For four years, a woman’s ‘UTI’ was actually a glass tumbler caught in her bladder.

A glass tumbler was lodged in a woman’s bladder for four years after doctors thought she had a UTI.

The 45-year-old had gone to the hospital with symptoms of a lower UTI (urinary tract infection), including leakage.

However, physicians were taken aback when scans revealed a glass in her bladder.

It was enclosed by an 8cm bladder stone, which is typically so small that it is difficult to spot with the naked eye.

The Tunisian woman said that she had used the drinking glass as a sex toy in the past.

She had apparently inserted it into the urethral – the hole through which women urinate – rather than the vagina.

Her case was published in a medical journal, including the astonishing scan and an image of the glass and bladder stone.

The woman may have been performing “urethral sounding,” which is not mentioned in the medical report.

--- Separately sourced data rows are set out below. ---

Lemma at_cursor_src s needle :
  inv s -> at_cursor s needle = Ret (starts_with (drop (offset s) src) needle).
Proof.
  intros [_ Hc Ho]. unfold at_cursor, Cursor.starts_with. rewrite Hc.
  change (Cursor.offset (lx_cursor s)) with (offset s). by rewrite slice_from_ok.
Qed.

(** *** Rules *)

Lemma cl_frame s s' :
  lx_source s' = lx_source s -> lx_cursor s' = lx_cursor s -> cl s -> cl s'.
Proof.
  intros Hs Hc [[] Hcl]. unfold cl, offset, Cursor.position in *.
  split; [split|]; unfold offset, Cursor.position; rewrite ?Hs, ?Hc; done.
Qed.

Lemma cl_inv s : cl s -> inv s.
Proof. by intros []. Qed.

Lemma post_consume_to n s (Q : unit -> Lexer -> Prop) :
  inv s -> clean (offset s + n) -> (forall s', cl s' -> Q tt s') -> post Q (consume_len n s).
Proof.
  intros Hs Hc HQ. apply post_consume; [done|]. intros s' Hs' Ho. apply HQ.
  split; [done|]. rewrite Ho. by apply clean_min.
Qed.

Lemma post_consume_one s x (Q : unit -> Lexer -> Prop) :
  inv s -> src !! offset s = Some x -> is_ascii x = true -> (forall s', cl s' -> Q tt s') ->
  post Q (consume_len 1 s).
Proof. intros Hs Hx Ha. apply post_consume_to; [done|]. by eapply clean_after. Qed.

Lemma post_token_from s kind start line : cl s -> post (fun _ => cl) (token_from kind start line s).
Proof. done. Qed.

Lemma post_fixed s kind n :
  inv s -> clean (offset s + n) -> post (fun _ => cl) (consume_fixed_token kind n s).
Proof. intros Hs Hc. apply post_bind. apply post_consume_to; [done..|]. by intros s'. Qed.

Lemma post_fixed_one s kind x :
  inv s -> src !! offset s = Some x -> is_ascii x = true ->
  post (fun _ => cl) (consume_fixed_token kind 1 s).
Proof. intros Hs Hx Ha. apply post_fixed; [done|]. by eapply clean_after. Qed.

Lemma post_some (m : M Token) s : post (fun _ => cl) (m s) -> post (fun _ => cl) (some_token m s).
Proof. intros H. apply post_bind. eapply post_mono; [exact H|]. done. Qed.

Lemma post_rest_end s (Q : unit -> Lexer -> Prop) rest :
  inv s -> slice_from (lx_source s) (offset s) = Ret rest -> (forall s', cl s' -> Q tt s') ->
  post Q (consume_len (length rest) s).
Proof.
  intros Hs Hr HQ. unfold slice_from in Hr. destruct (_ <=? _); [|done]. injection Hr as <-.
  apply post_consume_to; [done| |done]. apply clean_end. rewrite length_drop, (inv_src s Hs). lia.
Qed.

Lemma clean_prefix o needle :
  needle <> [] -> forallb is_ascii needle = true -> starts_with (drop o src) needle = true ->
  clean (o + length needle).
Proof.
  intros Hne Ha [rest Hr]%starts_with_spec.
  destruct (exists_last Hne) as (l & x & ->). rewrite forallb_app in Ha.
  apply andb_true_iff in Ha as [_ Ha]. cbn [forallb] in Ha. rewrite andb_true_r in Ha.
  rewrite length_app. cbn [length]. rewrite Nat.add_assoc. apply (clean_after _ x); [|done].
  rewrite <- lookup_drop, Hr, <- app_assoc. by rewrite lookup_app_r, Nat.sub_diag by lia.
Qed.

Lemma prefix_at o needle x :
  needle !! 0 = Some x -> starts_with (drop o src) needle = true -> src !! o = Some x.
Proof.
  intros Hx [rest Hr]%starts_with_spec. rewrite <- (Nat.add_0_r o), <- lookup_drop, Hr.
  by apply lookup_app_l_Some.
Qed.

Lemma opt_is_ascii o x : opt_is (src !! o) x = true -> is_ascii x = true -> clean o /\ clean (o + 1).
Proof. intros H%opt_is_Some Ha. split; [by eapply clean_at | by eapply clean_after]. Qed.

(** A byte of a class of ASCII bytes. *)
Lemma class_ascii o p :
  (forall x, p x = true -> is_ascii x = true) -> is_some_and (src !! o) p = true ->
  exists x, src !! o = Some x /\ is_ascii x = true /\ p x = true.
Proof. intros Hp. destruct (src !! o) as [x|]; [|done]. cbn [is_some_and]. eauto. Qed.

(** A byte outside a class that has all bytes above 127. *)
Lemma stop_clean o p :
  (forall x, is_ascii x = false -> p x = true) -> is_some_and (src !! o) p = false -> clean o.
Proof.
  intros Hp. destruct (src !! o) as [x|] eqn:Hx; cbn [is_some_and]; intros H.
  - apply (clean_at _ x Hx). destruct (is_ascii x) eqn:E; [done|]. by rewrite Hp in H.
  - apply clean_end. by apply lookup_ge_None.
Qed.

Lemma continue_high x : is_ascii x = false -> is_identifier_continue x = true.
Proof. intros H. destruct (is_identifier_continue x) eqn:E; [done|]. exfalso.
  revert E H. enough (is_identifier_continue x || is_ascii x = true) by (destruct (is_identifier_continue x), (is_ascii x); done).
  revert x. apply byte_forall. by vm_compute. Qed.

Ltac ascii_class := let x := fresh "x" in intros x;
  match goal with |- ?p x = true -> is_ascii x = true =>
    enough (negb (p x) || is_ascii x = true) as E
      by (destruct (p x), (is_ascii x); done);
    revert x; apply byte_forall; vm_compute; reflexivity end.

(** A loop that moves over single bytes of an ASCII class. *)
Lemma keeps_while_class cond (p : byte -> bool) :
  (forall x, p x = true -> is_ascii x = true) ->
  (forall s, inv s -> cond s = Ret true -> is_some_and (src !! offset s) p = true) ->
  keeps (while cond (consume_len 1)).
Proof.
  intros Hp Hc s Hs. apply (post_while cl); [|done|done].
  intros s1 H1 H. destruct (class_ascii _ p Hp (Hc s1 (cl_inv _ H1) H)) as (x & Hx & Ha & _).
  eapply post_consume_one; [by apply cl_inv | done..].
Qed.

Lemma post_at_cursor {A} s needle (k : bool -> outcome (A * Lexer)) Q :
  inv s -> (starts_with (drop (offset s) src) needle = true -> post Q (k true)) ->
  post Q (k false) -> post Q (obind (at_cursor s needle) k).
Proof.
  intros Hs Ht Hf. rewrite at_cursor_src by done. cbn [obind].
  destruct (starts_with (drop (offset s) src) needle); auto.
Qed.

(** *** Words, numbers and comments *)

Ltac cond H := match goal with |- post _ (if ?c then _ else _) => destruct c eqn:H end.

Wed MD writes that the dangerous activity entails placing a glass or object into the urethra – the tube through which pee runs – in order to “increase sexual pleasure and arousal.”

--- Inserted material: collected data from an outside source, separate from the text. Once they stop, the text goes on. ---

Definition recover_to_statement_boundary : PM unit :=
  Recovery.recover_to_statement_boundary g_fuel.

Definition recover_to_expression_boundary : PM unit :=
  Recovery.recover_to_expression_boundary g_fuel.
End Common.

(** ** [names.rs] *)

Module Names.
Section Names.
Context {G : Grammar}.

Definition at_name_start : Parser -> bool :=
  T TokenName.String ||| T TokenName.NameFullyQualified ||| T TokenName.NameQualified
  ||| T TokenName.NameRelative.

Definition parse_name : PM bool :=
  If not_ at_name_start Then ret false Else
  let* name := start in
  bump ;;;
  loop_
    (bump_trivia ;;;
     If not_ T TokenName.NsSeparator Then break_ Else
     If next_non_trivia_is 1 (symbol "{") Then break_ Otherwise
     bump ;;;
     bump_trivia ;;;
     If T TokenName.String Then bump ;;; continue_
     Otherwise error_expected "expected name segment after namespace separator" ["T_STRING"]%string ;;;
          break_) ;;;
  complete name (NK SyntaxNodeKind.Name) ;;;
  ret true.
End Names.
End Names.

(** ** [variables.rs] *)

Module Variables.
Section Variables.
Context {G : Grammar}.

Definition parse_simple_variable : PM bool :=
  If not_ (T TokenName.Variable_ ||| Sy "$") Then ret false Else
  let* variable := start in
  (If T TokenName.Variable_ Then bump
   Otherwise
     bump ;;;
     bump_trivia ;;;
     If Sy "{" Then
       bump ;;;
       bump_trivia ;;;
       let* ok := parse_expression in
       unless_error ok "expected expression in braced variable" ["expression"]%string ;;;
       bump_trivia ;;;
       bump_or_error (symbol "}") "expected `}` after braced variable" ["}"]%string
     Else If T TokenName.Variable_ ||| Sy "$" Then
       let* _ := g_simple_variable in ret tt
     Else error_expected "expected variable after variable-variable sigil"
            ["T_VARIABLE"; "{"]%string) ;;;
  complete variable (NK SyntaxNodeKind.Variable_) ;;;
  ret true.
End Variables.
End Variables.

(** ** [types.rs] *)

Module Types.
Definition default_shape : TypeShape := mkTypeShape false false false false false.

Definition node_kind (s : TypeShape) : SyntaxNodeKind.t :=
  if contains_dnf s then SyntaxNodeKind.DnfType
  else if contains_union s then SyntaxNodeKind.UnionType
  else if contains_intersection s then SyntaxNodeKind.IntersectionType
  else if contains_nullable s then SyntaxNodeKind.NullableType
  else SyntaxNodeKind.Type_.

Doctors have received accounts of people purposefully placing items there, either for mental health reasons or for fun – but this is not advised.

“The most common motivations connected with the presence of foreign bodies within the bladder are of a sexual or erotic character,” according to the paper.

“Various things have been introduced into the bladder, and many patients are too ashamed to seek medical help, which is the source of a clinical problem.”

A scan of the woman's abdomen revealed a large bladder stone with a glass encased.A scan of the woman’s abdomen revealed a large bladder stone with a glass encased inside.

The patient arrived at the emergency department at Academic Hospital Habib Bourguiba complaining of UTI symptoms.

She reported that she had suffered cystitis (inflammation of the bladder) several times, but it had never been investigated.

The woman didn’t have any blood in her urine, nor was she suffering with urinary incontinence, the report said.

But she did have a higher than normal red blood cell range, indicating the body was fighting an infection.

Bladder stones are very small, usually no more than a few cms wide – this patient’s was 8cm.

They develop from hard masses of minerals that grow when urine is not properly emptied from the bladder.

However, they can grow around foreign object lodged in the bladder, for example, a glass tumbler.

In this case, doctors performed surgery to remove the bladder stone.

They then cracked it open to expose the – still intact – glass, that had been in her body for years.

Two days later the woman had recovered and was well enough to go home.

The report concluded: “Complicated forms are those diagnosed late and often associated with recurrent urinary tract infections, lithiasis and/or fistulas.

“The best treatment remains preventive by balancing the underlying etiopathogenic disorder and by a good sex education.”